TO DO: Repeat verbatim, and only, the lines of the data below, beginning at the line that contains "Definition gnorm : str" and stopping after the line that contains "if has_group group then (true, with_configmap".
___ RAW DATA ___
(* ===== verification/PathsFacts.v ===== *)
(** * Paths: theorems

    A normalized path leads to the same place as the path, from every directory, and is left
    as it is by another normalization.  Then, what [dirname] does with short names. *)
From S2P Require Import Prelude UtilsString UtilsStringFacts GtidUtilsFacts Paths.

Open Scope nat_scope.

(** ** Where a path leads *)

(** A directory is the list of the names from the root, without symbolic links. *)
Definition walk (directory : list str) (chunk : str) : list str :=
  if bool_decide (chunk = []) || bool_decide (chunk = $".") then directory
  else if bool_decide (chunk = $"..") then removelast directory
  else directory ++ [chunk].

Definition resolve (cwd : list str) (path : str) : list str :=
  foldl walk (if bool_decide (head path = Some "/"%char) then [] else cwd) (split_on "/" path).

(** ** Normal forms *)

Definition ordinary (name : str) : Prop := name ≠ [] ∧ name ≠ $"." ∧ name ≠ $".." ∧ "/"%char ∉ name.

(** The components of a normalized path: leading [..], of a relative path only, and names. *)
Definition normal (norm : str) (p : list str) : Prop :=
  ∃ k names, p = replicate k ($"..") ++ names ∧ Forall ordinary names ∧ (norm ≠ [] → k = 0).

Lemma removelast_snoc {A} (l : list A) x : removelast (l ++ [x]) = l.
Proof. rewrite removelast_app by done. by rewrite app_nil_r. Qed.

Lemma walk_name directory name : ordinary name → walk directory name = directory ++ [name].
Proof. intros (? & ? & ? & _). unfold walk. by rewrite !bool_decide_eq_false_2. Qed.

Lemma normal_snoc norm p :
  normal norm p → p = [] ∨ (∃ k, p = replicate (S k) ($"..") ∧ norm = []) ∨ (∃ q name, p = q ++ [name] ∧ ordinary name ∧ normal norm q).
Proof.
  intros (k & names & -> & Hn & Hk). destruct names as [|name names _] using rev_ind.
  - rewrite app_nil_r. destruct k as [|k]; [by left|right; left]. exists k. split; [done|].
    destruct (decide (norm = [])); [done|]. by specialize (Hk n).
  - apply Forall_app in Hn as [Hn [Hname _]%Forall_cons]. right. right. exists (replicate k ($"..") ++ names), name.
    split; [by rewrite <- (assoc_L (++))|]. split; [done|]. by exists k, names.
Qed.

Lemma replicate_snoc {A} k (x : A) : replicate k x ++ [x] = replicate (S k) x.
Proof. rewrite replicate_S_end. done. Qed.

(** One component: where the path leads, and the form of what is kept. *)
Lemma normalize_chunk_ok norm root p chunk :
  normal norm p → "/"%char ∉ chunk → (norm ≠ [] → root = []) →
  normal norm (normalize_chunk norm p chunk) ∧
  foldl walk root (normalize_chunk norm p chunk) = walk (foldl walk root p) chunk.
Proof.
  intros Hp Hslash Hroot. unfold normalize_chunk.
  destruct (decide (chunk = [] ∨ chunk = $".")) as [Hc|Hc].
  { assert (bool_decide (chunk = []) || bool_decide (chunk = $".") = true) as E by (destruct Hc as [-> | ->]; done).
    rewrite E. split; [done|]. unfold walk. by rewrite E. }
  assert (chunk ≠ [] ∧ chunk ≠ $".") as [H1 H2] by tauto. rewrite (bool_decide_eq_false_2 (chunk = [])), (bool_decide_eq_false_2 (chunk = $".")) by done. cbn [orb].
  destruct (decide (chunk = $"..")) as [->|H3].
  - rewrite (bool_decide_eq_true_2 ($".." = $"..")) by done. cbn [negb orb].
    destruct (normal_snoc norm p Hp) as [-> |[(k & -> & ->)|(q & name & -> & Hname & Hq)]].
    + rewrite (bool_decide_eq_true_2 ([] = [])) by done. cbn [negb andb]. rewrite andb_true_r, orb_false_r.
      destruct (decide (norm = [])) as [-> |Hn].
      * split; [by exists 1, []|]. done.
      * rewrite bool_decide_eq_false_2 by done. split; [done|]. cbn. by rewrite (Hroot Hn).
    + rewrite (bool_decide_eq_false_2 (replicate (S k) _ = [])) by done. rewrite andb_false_r. cbn [negb orb andb].
      rewrite <- replicate_snoc, last_snoc, bool_decide_eq_true_2 by done. split; [|by rewrite !foldl_app].
      rewrite replicate_snoc, <- replicate_S_end. exists (S (S k)), []. rewrite app_nil_r. done.
    + rewrite (bool_decide_eq_false_2 (q ++ [name] = [])) by (by destruct q). rewrite andb_false_r. cbn [negb orb andb].
      rewrite last_snoc, bool_decide_eq_false_2 by (destruct Hname; naive_solver). rewrite removelast_snoc. split; [done|].
      rewrite foldl_app. cbn [foldl]. rewrite (walk_name _ name) by done.
      change (walk ?d ($"..")) with (removelast d). by rewrite removelast_snoc.
  - rewrite (bool_decide_eq_false_2 (chunk = $"..")) by done. cbn [negb orb]. split; [|by rewrite foldl_app].
    destruct Hp as (k & names & -> & Hn & Hk). exists k, (names ++ [chunk]). split; [by rewrite (assoc_L (++))|].
    split; [|done]. apply Forall_app. split; [done|]. by repeat constructor.
Qed.

Lemma normalize_chunks_ok norm root chunks p :
  normal norm p → Forall (λ chunk, "/"%char ∉ chunk) chunks → (norm ≠ [] → root = []) →
  normal norm (foldl (normalize_chunk norm) p chunks) ∧
  foldl walk root (foldl (normalize_chunk norm) p chunks) = foldl walk (foldl walk root p) chunks.
Proof.
  intros Hp Hc Hr. revert p Hp. induction Hc as [|chunk chunks Hs _ IH]; intros p Hp; [done|]. cbn [foldl].
  destruct (normalize_chunk_ok norm root p chunk Hp Hs Hr) as [Hn <-]. by apply IH.
Qed.

(** A list in normal form is kept. *)
Lemma normalize_normal norm p : normal norm p → foldl (normalize_chunk norm) [] p = p.
Proof.
  intros (k & names & -> & Hn & Hk). rewrite foldl_app.
  assert (foldl (normalize_chunk norm) [] (replicate k ($"..")) = replicate k ($"..")) as ->.
  { clear Hn. destruct k as [|k]; [done|]. assert (norm = []) as -> by (destruct (decide (norm = [])); [done|by specialize (Hk n)]). clear Hk.
    induction k as [|k IH]; [done|]. rewrite replicate_S_end, foldl_app, IH. cbn [foldl]. rewrite <- (replicate_snoc k).
    unfold normalize_chunk. rewrite (bool_decide_eq_true_2 (last _ = _)) by apply last_snoc.
    rewrite (bool_decide_eq_false_2 (_ ++ [_] = [])) by (by destruct k). done. }
  induction names as [|name names IH] using rev_ind; [by rewrite app_nil_r|]. apply Forall_app in Hn as [Hn [Hname _]%Forall_cons].
  rewrite foldl_app, IH by done. cbn [foldl]. rewrite (assoc_L (++)). unfold normalize_chunk. destruct Hname as (? & ? & ? & _).
  rewrite !(bool_decide_eq_false_2 (name = _)) by done. done.
Qed.

(** ** Printing and splitting *)

Lemma join_names p : Forall (λ name, name ≠ [] ∧ "/"%char ∉ name) p → p ≠ [] →
  split_on "/" (join_path p) = p ∧ ∃ c rest, join_path p = c :: rest ∧ c ≠ "/"%char.
Proof.
  intros Hp Hne. induction p as [|name p IH] using rev_ind; [done|]. apply Forall_app in Hp as [Hp [[Hn Hs] _]%Forall_cons].
  assert (head name ≠ Some "/"%char) as Hh by (destruct name as [|c l]; [done|]; set_solver).
  destruct p as [|x p].
  { change (join_path ([] ++ [name])) with name. rewrite split_on_none by done. split; [done|]. destruct name as [|c l]; [done|]. exists c, l. set_solver. }
  destruct IH as (E & c & rest & Ej & Hc); [done|done|].
  assert (join_path ((x :: p) ++ [name]) = join_path (x :: p) ++ $"/" ++ name) as ->.
  { cbn [app join_path]. rewrite foldl_app. cbn [foldl]. change (foldl join_component x p) with (join_path (x :: p)).
    unfold join_component. rewrite (bool_decide_eq_false_2 (head name = _)) by done.
    rewrite (bool_decide_eq_false_2 (join_path _ = [])) by (by rewrite Ej). cbn [orb].
    rewrite bool_decide_eq_false_2; [done|]. intros Hl. apply last_Some in Hl as [l El].
    rewrite El in E. rewrite split_on_app in E. change (split_on "/" []) with [@nil ascii] in E.
    assert ([] ∈ x :: p) as Hin by (rewrite <- E; set_solver). rewrite Forall_forall in Hp. by apply Hp in Hin as [? _]. }
  split.
  - change ($"/" ++ name) with ("/"%char :: name). by rewrite split_on_app, E, (split_on_none "/" name).
  - rewrite Ej. cbn [app]. by do 2 eexists.
Qed.

Lemma normal_names norm p : normal norm p → Forall (λ name, name ≠ [] ∧ "/"%char ∉ name) p.
Proof.
  intros (k & names & -> & Hn & _). apply Forall_app. split.
  - apply Forall_replicate. split; [done|]. by apply (bool_decide_unpack _).
  - eapply Forall_impl; [exact Hn|]. intros name (? & _ & _ & ?). done.
Qed.

(** The slashes in front. *)
Definition slashes (norm : str) : Prop := norm = [] ∨ norm = $"/" ∨ norm = $"//".

Lemma beginswith_cons c l d rest : str_beginswith_pair (c :: l) (d :: rest) = bool_decide (c = d) && str_beginswith_pair l rest.
Proof.
  unfold str_beginswith_pair, substr. cbn [length drop take str_compare].
  destruct (Z.compare_spec (uch c) (uch d)) as [E|E|E].
  - apply uch_inj in E as ->. by rewrite (bool_decide_eq_true_2 (d = d)).
  - rewrite (bool_decide_eq_false_2 (c = d)) by (intros ->; lia). done.
  - rewrite (bool_decide_eq_false_2 (c = d)) by (intros ->; lia). done.
Qed.

Lemma beginswith_nil l : str_beginswith_pair l [] = true.
Proof. unfold str_beginswith_pair, substr. cbn. by rewrite take_0. Qed.

Lemma beginswith_nil_l d rest : str_beginswith_pair [] (d :: rest) = false.
Proof. done. Qed.

Lemma initial_slashes_spec path :
  slashes (initial_slashes path) ∧ (initial_slashes path = [] ↔ head path ≠ Some "/"%char).
Proof.
  unfold initial_slashes, slashes.
  change ($"//") with ["/"%char; "/"%char]. change ($"///") with ["/"%char; "/"%char; "/"%char]. change ($"/") with ["/"%char].
  destruct path as [|c l]; [split; [by left|done]|]. rewrite !beginswith_cons, beginswith_nil. cbn [head].
  destruct (decide (c = "/"%char)) as [-> |Hc].
  - rewrite bool_decide_eq_true_2 by done. cbn [andb]. destruct (_ && _); (split; [auto|split; [done|naive_solver]]).
  - rewrite bool_decide_eq_false_2 by done. cbn [andb]. split; [by left|]. naive_solver.
Qed.

(** They are the same in a text with the same slashes in front. *)
Lemma initial_slashes_app norm rest :
  slashes norm → head rest ≠ Some "/"%char → initial_slashes (norm ++ rest) = norm.
Proof.
  intros Hn Hr. unfold initial_slashes, slashes in *.
  change ($"//") with ["/"%char; "/"%char] in *. change ($"///") with ["/"%char; "/"%char; "/"%char]. change ($"/") with ["/"%char] in *.
  destruct Hn as [-> |[-> | ->]]; destruct rest as [|c l]; try done;
    cbn [app]; rewrite ?beginswith_cons, ?beginswith_nil, ?beginswith_nil_l; cbn [head] in Hr;
    rewrite ?(bool_decide_eq_false_2 (c = _)) by congruence; done.
Qed.

Lemma split_slashes norm rest :
  slashes norm → ∃ blanks, split_on "/" (norm ++ rest) = blanks ++ split_on "/" rest ∧ Forall (λ chunk, chunk = []) blanks.
Proof.
  intros [-> |[-> | ->]].
  - by exists [].
  - exists [[]]. split; [|by repeat constructor]. apply (split_on_app "/" [] rest).
  - exists [[]; []]. split; [|by repeat constructor]. change ($"//" ++ rest) with ([] ++ "/"%char :: [] ++ "/"%char :: rest).
    by rewrite !split_on_app.
Qed.

Lemma blanks_skipped {A} (f : list A → str → list A) blanks p :
  (∀ p, f p [] = p) → Forall (λ chunk, chunk = []) blanks → foldl f p blanks = p.
Proof. intros Hf. induction 1 as [|chunk blanks -> _ IH]; [done|]. cbn [foldl]. by rewrite Hf. Qed.

(** A path that is made of slashes and names. *)
Definition print (norm : str) (p : list str) : str := norm ++ join_path p.

Lemma print_parts norm p :
  slashes norm → normal norm p → print norm p ≠ [] →
  initial_slashes (print norm p) = norm ∧ (head (print norm p) = Some "/"%char ↔ norm ≠ []) ∧
  ∀ A (f : list A → str → list A) q, (∀ q, f q [] = q) → foldl f q (split_on "/" (print norm p)) = foldl f q p.
Proof.
  intros Hs Hp Hne. assert (head (join_path p) ≠ Some "/"%char) as Hh.
  { destruct (decide (p = [])) as [-> |Hn]; [done|]. destruct (join_names p) as (_ & c & rest & -> & Hc); [by eapply normal_names|done|].
    cbn. congruence. }
  split; [by apply initial_slashes_app|]. split.
  { unfold print. destruct Hs as [-> |[-> | ->]]; cbn [app]; [|done|done]. split; [by intros|done]. }
  intros A f q Hf. destruct (split_slashes norm (join_path p) Hs) as (blanks & Hsp & Hb). unfold print. rewrite Hsp, foldl_app.
  rewrite (blanks_skipped f blanks) by done.
  destruct (decide (p = [])) as [-> |Hn]; [cbn; apply Hf|].
  destruct (join_names p) as (-> & _); [by eapply normal_names|done|done].
Qed.

Lemma normalize_path_spec path :
  path ≠ [] → ∃ p, normal (initial_slashes path) p ∧
    (∀ cwd, foldl walk (if bool_decide (head path = Some "/"%char) then [] else cwd) p = resolve cwd path) ∧
    normalize path = if bool_decide (print (initial_slashes path) p = []) then $"." else print (initial_slashes path) p.
Proof.
  intros Hne. destruct (initial_slashes_spec path) as [Hs Habs].
  exists (foldl (normalize_chunk (initial_slashes path)) [] (split_on "/" path)).
  assert (Forall (λ chunk, "/"%char ∉ chunk) (split_on "/" path)) as Hc.
  { apply Forall_forall. intros chunk Hin Hslash. by destruct (split_on_sub "/" path chunk "/" Hin Hslash). }
  assert (normal (initial_slashes path) []) as Hnil by (by exists 0, []).
  split; [apply (normalize_chunks_ok (initial_slashes path) [] (split_on "/" path) [] Hnil Hc); done|]. split.
  - intros cwd. apply (normalize_chunks_ok (initial_slashes path) _ (split_on "/" path) [] Hnil Hc).
    intros Hn. rewrite bool_decide_eq_true_2; [done|]. destruct (decide (head path = Some "/"%char)); [done|]. tauto.
  - unfold normalize. rewrite bool_decide_eq_false_2 by (by destruct path). rewrite (str_split_on "/") by done. done.
Qed.

(** C27: As a text, without regard to symbolic links: the names of directories a
    normalized path goes through, from any current directory, with ., .. and repeated
    slashes taken into account, lead to the same place as those of the path, and normalize
    leaves its own result unchanged. *)
Theorem normalize_resolves (cwd : list str) (path : str) :
  resolve cwd (normalize path) = resolve cwd path ∧ normalize (normalize path) = normalize path.
Proof.
  destruct (decide (path = [])) as [-> |Hne]; [done|].
  destruct (normalize_path_spec path Hne) as (p & Hp & Hr & E). destruct (initial_slashes_spec path) as [Hs Habs]. rewrite E.
  case_bool_decide as Hprint.
  { split; [|done]. rewrite <- Hr. apply app_eq_nil in Hprint as [Hn Hj].
    assert (p = []) as ->.
    { destruct (decide (p = [])); [done|]. destruct (join_names p) as (_ & c & rest & Ej & _); [by eapply normal_names|done|congruence]. }
    rewrite bool_decide_eq_false_2 by tauto. done. }
  destruct (print_parts _ _ Hs Hp Hprint) as (Hi & Hh & Hf). split.
  - unfold resolve at 1. rewrite Hf by done. rewrite <- Hr. f_equal.
    rewrite (bool_decide_ext (head (print _ _) = _) (head path = Some "/"%char)); [done|].
    rewrite Hh. destruct (decide (head path = Some "/"%char)); tauto.
  - unfold normalize at 1. rewrite bool_decide_eq_false_2 by (by destruct (print _ _)).
    rewrite (str_split_on "/") by done. rewrite Hi, Hf by done. rewrite (normalize_normal _ _ Hp).
    fold (print (initial_slashes path) p). by rewrite bool_decide_eq_false_2.
Qed.

(** A name of one character is its own directory. *)
Theorem dirname_of_short_name : dirname ($"a") = $"a" ∧ dirname ($"ab") = $".".
Proof. done. Qed.
Definition parse_group_line (line : str) : result str :=
  if negb (bool_decide (head line = Some "["%char)) then Throw (runtime_error "Invalid group, not starting with '['")
  else
    match find_char line "]" 0 with
    | None => Throw (runtime_error "Invalid group, not ending with ']'")
    | Some pos =>
        let section_rest := strip (drop (pos + 1) line) in
        if negb (bool_decide (section_rest = [])) && negb (bool_decide (head section_rest = Some "#"%char))
        then Throw (runtime_error "Invalid group")
        else Ok (substr line 1 (pos - 1))
    end.

(** ** Options *)

Definition convert_option_to_key (option : str) : Option_key :=
  let k := (λ c, if bool_decide (c = "-"%char) then "_"%char else c) <$> option in
  if str_ibeginswith_pair k ($"loose_") then {| key := drop 6 k; original_option := option |}
  else if str_ibeginswith_pair k ($"group_replication_") then {| key := k; original_option := $"loose_" ++ option |}
  else {| key := k; original_option := option |}.

Section escape.
Context (escape : Escape).

(** [escape] of the code is a backslash exactly when [escaped] holds. *)
Fixpoint unescape_loop (quote : ascii) (input : str) (escaped : bool) : str :=
  match input with
  | [] => []
  | c :: input =>
      if escaped then
        (if bool_decide (c = quote) then [quote]
         else if bool_decide (c = backslash) then [backslash]
         else if bool_decide (c = "n"%char) then ["010"%char]
         else if bool_decide (c = "t"%char) then ["009"%char]
         else if bool_decide (c = "b"%char) then ["008"%char]
         else if bool_decide (c = "r"%char) then ["013"%char]
         else if bool_decide (c = "s"%char) then [" "%char]
         else [backslash; c]) ++ unescape_loop quote input false
      else if bool_decide (c = backslash) then unescape_loop quote input true
      else c :: unescape_loop quote input false
  end.

Definition parse_escape_sequence_from_file (input : str) (quote : ascii) : str :=
  if bool_decide (escape = NO) then input else unescape_loop quote input false.

Definition escape_char (quote c : ascii) : str :=
  if bool_decide (c = quote) then [backslash; quote]
  else if bool_decide (c = backslash) then [backslash; backslash]
  else if bool_decide (c = "010"%char) then [backslash; "n"%char]
  else if bool_decide (c = "009"%char) then [backslash; "t"%char]
  else if bool_decide (c = "008"%char) then [backslash; "b"%char]
  else if bool_decide (c = "013"%char) then [backslash; "r"%char]
  else [c].

Definition parse_escape_sequence_to_file (input : str) (quote : ascii) : str :=
  if bool_decide (escape = NO) then input else concat (escape_char quote <$> input).

Definition convert_value_for_file (value : str) : str :=
  if bool_decide (find_first_of value ($"# '" ++ ["034"%char]) 0 = None) then parse_escape_sequence_to_file value "000"
  else if bool_decide (find_char value "'" 0 = None) then $"'" ++ parse_escape_sequence_to_file value "000" ++ $"'"
  else ["034"%char] ++ parse_escape_sequence_to_file value "034" ++ ["034"%char].

Record Parse_result := { name : str; value : option str; remaining_text : str }.

Definition parse_quoted (option : str) (quote : ascii) (raw_value : str) : result Parse_result :=
  match get_quote_span quote raw_value with
  | (Some first, Some second) =>
      let value_rest := strip (drop (second + 1) raw_value) in
      if negb (bool_decide (value_rest = [])) && negb (bool_decide (head value_rest = Some "#"%char)) then
        Throw (runtime_error "Invalid option, only comments (started with #) are allowed after a quoted value")
      else
        Ok {| name := option;
              value := Some (parse_escape_sequence_from_file (substr raw_value (first + 1) (second - first - 1)) quote);
              remaining_text := drop (second + 1) raw_value |}
  | _ => Throw (runtime_error "Invalid option, missing closing quote for option value")
  end.

(** The text up to a comment, and the comment. *)
Definition split_comment (s : str) : str * str :=
  match find_char s "#" 0 with
  | Some pos => (take pos s, $" " ++ drop pos s)
  | None => (s, [])
  end.

Definition parse_option_line (line : str) : result Parse_result :=
  match find_char line "=" 0 with
  | None =>
      let '(option, after_value) := split_comment line in
      Ok {| name := strip option; value := None; remaining_text := after_value |}
  | Some pos_equal =>
      let option := strip (take pos_equal line) in
      let raw_value := strip (drop (pos_equal + 1) line) in
      match raw_value with
      | [] => Ok {| name := option; value := Some []; remaining_text := [] |}
      | quote :: _ =>
          if bool_decide (quote = "'"%char) || bool_decide (quote = "034"%char) then parse_quoted option quote raw_value
          else
            let '(v, after_value) := split_comment raw_value in
            Ok {| name := option; value := Some (parse_escape_sequence_from_file (strip v) "000"); remaining_text := after_value |}
      end
  end.
End escape.

(** ** Groups and options in memory *)

Section operations.
Context (c : Config_file).

Definition gnorm : str → str := group_norm (m_group_case c).

Definition groups : list str := (m_configmap c).*1.

Definition has_group (group : str) : bool := map_has gnorm group (m_configmap c).

Definition add_group (group : str) : bool * Config_file :=
  (negb (has_group group), with_configmap (map_emplace gnorm group [] (m_configmap c)) c).

Definition remove_group (group : str) : bool * Config_file :=
  if has_group group then (true, with_configmap (map_erase gnorm group (m_configmap c)) c) else (false, c).

Definition group_options (group : str) : Option_map := default [] (map_at gnorm group (m_configmap c)).

Definition options (group : str) : result (list str) :=
  if has_group group then Ok ((λ element, original_option element.1) <$> group_options group)
  else Throw (out_of_range "Group does not exist.").

Definition has_option (group opt : str) : bool :=
  has_group group && map_has key (convert_option_to_key opt) (group_options group).

Definition get (group opt : str) : result (option str) :=
  match (if has_option group opt then map_at key (convert_option_to_key opt) (group_options group) else None) with
  | Some value => Ok value
  | None => Throw (out_of_range "Option does not exist in group.")
  end.

Definition set (group opt : str) (value : option str) : result Config_file :=
  if has_group group then
    let opt_key := convert_option_to_key opt in
    Ok (with_configmap (map_insert gnorm group (map_insert key opt_key value (group_options group)) (m_configmap c)) c)
  else Throw (out_of_range "Group does not exist.").

Definition remove_option (group opt : str) : result (bool * Config_file) :=
  if has_group group then
    if has_option group opt then
      let opt_key := convert_option_to_key opt in
      Ok (true, with_configmap (map_insert gnorm group (map_erase key opt_key (group_options group)) (m_configmap c)) c)
    else Ok (false, c)
  else Throw (out_of_range "Group does not exist.").

Definition clear : Config_file := with_configmap [] c.
End operations.

(** ** Files *)

Section files.
Context (home : option str → str) (getcwd : str)
        (listdir : str → result (list str))   (* [shcore::listdir] *)
        (writable : str → bool).              (* [check_file_writable_or_throw] *)

Definition fs : Type := gmap str str.

Fixpoint foldM {A B} (f : A → B → result A) (a : A) (l : list B) : result A :=
  match l with
  | [] => Ok a
  | b :: l => a ← f a b; foldM f a l
  end.

Definition parse_include_path (line base_path : str) : result str :=
  if str_beginswith_pair line ($"!include ") then
    Ok (get_absolute_path home getcwd (strip (drop 9 line)) (dirname base_path))
  else if str_beginswith_pair line ($"!includedir ") then
    Ok (get_absolute_path home getcwd (strip (drop 12 line)) (dirname base_path))
  else Throw (runtime_error "No !include or !includedir directive found on line").

Definition is_config_file (filename : str) : bool :=
  match find_last_if (λ c, bool_decide (c = "."%char)) filename with
  | None => false
  | Some last_dot => bool_decide (last_dot + 2 ≤ length filename) && bool_decide (drop (last_dot + 1) filename = $"cnf")
  end.

Definition get_config_files_in_dir (dir_path : str) : result (list str) :=
  names ← listdir dir_path;
  Ok ((λ filename, join_path [dir_path; filename]) <$> filter (λ filename, is_config_file filename = true) (names : list str)).

(** [depth] more levels of inclusion are read; the code starts with 10. *)
Fixpoint get_include_files (files : fs) (depth : nat) (cnf_path : str) (out_files : list str) : result (list str) :=
  match depth with
  | O => Ok out_files
  | S depth =>
      match files !! cnf_path with
      | None => Throw (runtime_error "Cannot open file")
      | Some text =>
          let include out_files include_file_path :=
            if bool_decide (include_file_path ∈ out_files) then Ok out_files
            else get_include_files files depth include_file_path out_files in
          foldM (λ out_files line,
            let trimmed_line := strip line in
            if bool_decide (trimmed_line = []) then Ok out_files
            else if negb (bool_decide (head trimmed_line = Some "!"%char)) then Ok out_files
            else if str_beginswith_pair trimmed_line ($"!include ") then
              path ← parse_include_path trimmed_line cnf_path;
              include out_files path
            else if str_beginswith_pair trimmed_line ($"!includedir ") then
              dir ← parse_include_path trimmed_line cnf_path;
              files_to_include ← get_config_files_in_dir dir;
              foldM include out_files files_to_include
            else Throw (runtime_error "Invalid directive")) (set_insert cnf_path out_files) (getlines text)
      end
  end.

Section config.
Context (c : Config_file).

(** *** Reading *)

Definition prefix_matches (group_prefix in_group : str) : bool :=
  bool_decide (group_prefix = []) ||
  match m_group_case c with
  | INSENSITIVE => str_ibeginswith_pair in_group group_prefix
  | SENSITIVE => str_beginswith_pair in_group group_prefix
  end.

(** A line that is not a directive: a comment, a group or an option. *)
Definition read_line (group_prefix : str) (state : container * str) (trimmed_line : str) : result (container * str) :=
  let '(out_map, in_group) := state in
  match trimmed_line with
  | [] => Ok state
  | first :: _ =>
      if bool_decide (first ∈ $"#;") then Ok state
      else if bool_decide (first ∈ $",=") then Throw (runtime_error "Line starts with invalid character")
      else if bool_decide (first = "["%char) then
        in_group ← parse_group_line trimmed_line;
        if negb (map_has (gnorm c) in_group out_map) && prefix_matches group_prefix in_group
        then Ok (map_emplace (gnorm c) in_group [] out_map, in_group)
        else Ok (out_map, in_group)
      else
        res ← parse_option_line (m_escape_characters c) trimmed_line;
        if bool_decide (in_group = []) then Throw (runtime_error "Group missing before option")
        else if prefix_matches group_prefix in_group then
          let opts := default [] (map_at (gnorm c) in_group out_map) in
          Ok (map_insert (gnorm c) in_group (map_insert key (convert_option_to_key (name res)) (value res) opts) out_map, in_group)
        else Ok (out_map, in_group)
  end.

Fixpoint read_recursive_aux (files : fs) (depth : nat) (cnf_path group_prefix : str) (out_map : container) : result container :=
  match depth with
  | O => Ok out_map
  | S depth =>
      match files !! cnf_path with
      | None => Throw (runtime_error "Cannot open file")
      | Some text =>
          let include out_map include_file_path := read_recursive_aux files depth include_file_path group_prefix out_map in
          '(out_map, _) ←
            foldM (λ state line,
              let trimmed_line := strip line in
              if bool_decide (head trimmed_line = Some "!"%char) then
                let '(out_map, in_group) := state in
                if str_beginswith_pair trimmed_line ($"!include ") then
                  path ← parse_include_path trimmed_line cnf_path;
                  out_map ← include out_map path;
                  Ok (out_map, in_group)
                else if str_beginswith_pair trimmed_line ($"!includedir ") then
                  dir ← parse_include_path trimmed_line cnf_path;
                  files_to_include ← get_config_files_in_dir dir;
                  out_map ← foldM include out_map files_to_include;
                  Ok (out_map, in_group)
                else Throw (runtime_error "Invalid directive")
              else read_line group_prefix state trimmed_line) (out_map, []) (getlines text);
          Ok out_map
      end
  end.

Definition read (files : fs) (cnf_path group_prefix : str) : result Config_file :=
  m ← read_recursive_aux files 10 cnf_path group_prefix [];
  Ok (with_configmap m c).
___
ANSWER FOR THIS EXERCISE:
Definition gnorm : str → str := group_norm (m_group_case c).

Definition groups : list str := (m_configmap c).*1.

Definition has_group (group : str) : bool := map_has gnorm group (m_configmap c).

Definition add_group (group : str) : bool * Config_file :=
  (negb (has_group group), with_configmap (map_emplace gnorm group [] (m_configmap c)) c).

Definition remove_group (group : str) : bool * Config_file :=
  if has_group group then (true, with_configmap (map_erase gnorm group (m_configmap c)) c) else (false, c).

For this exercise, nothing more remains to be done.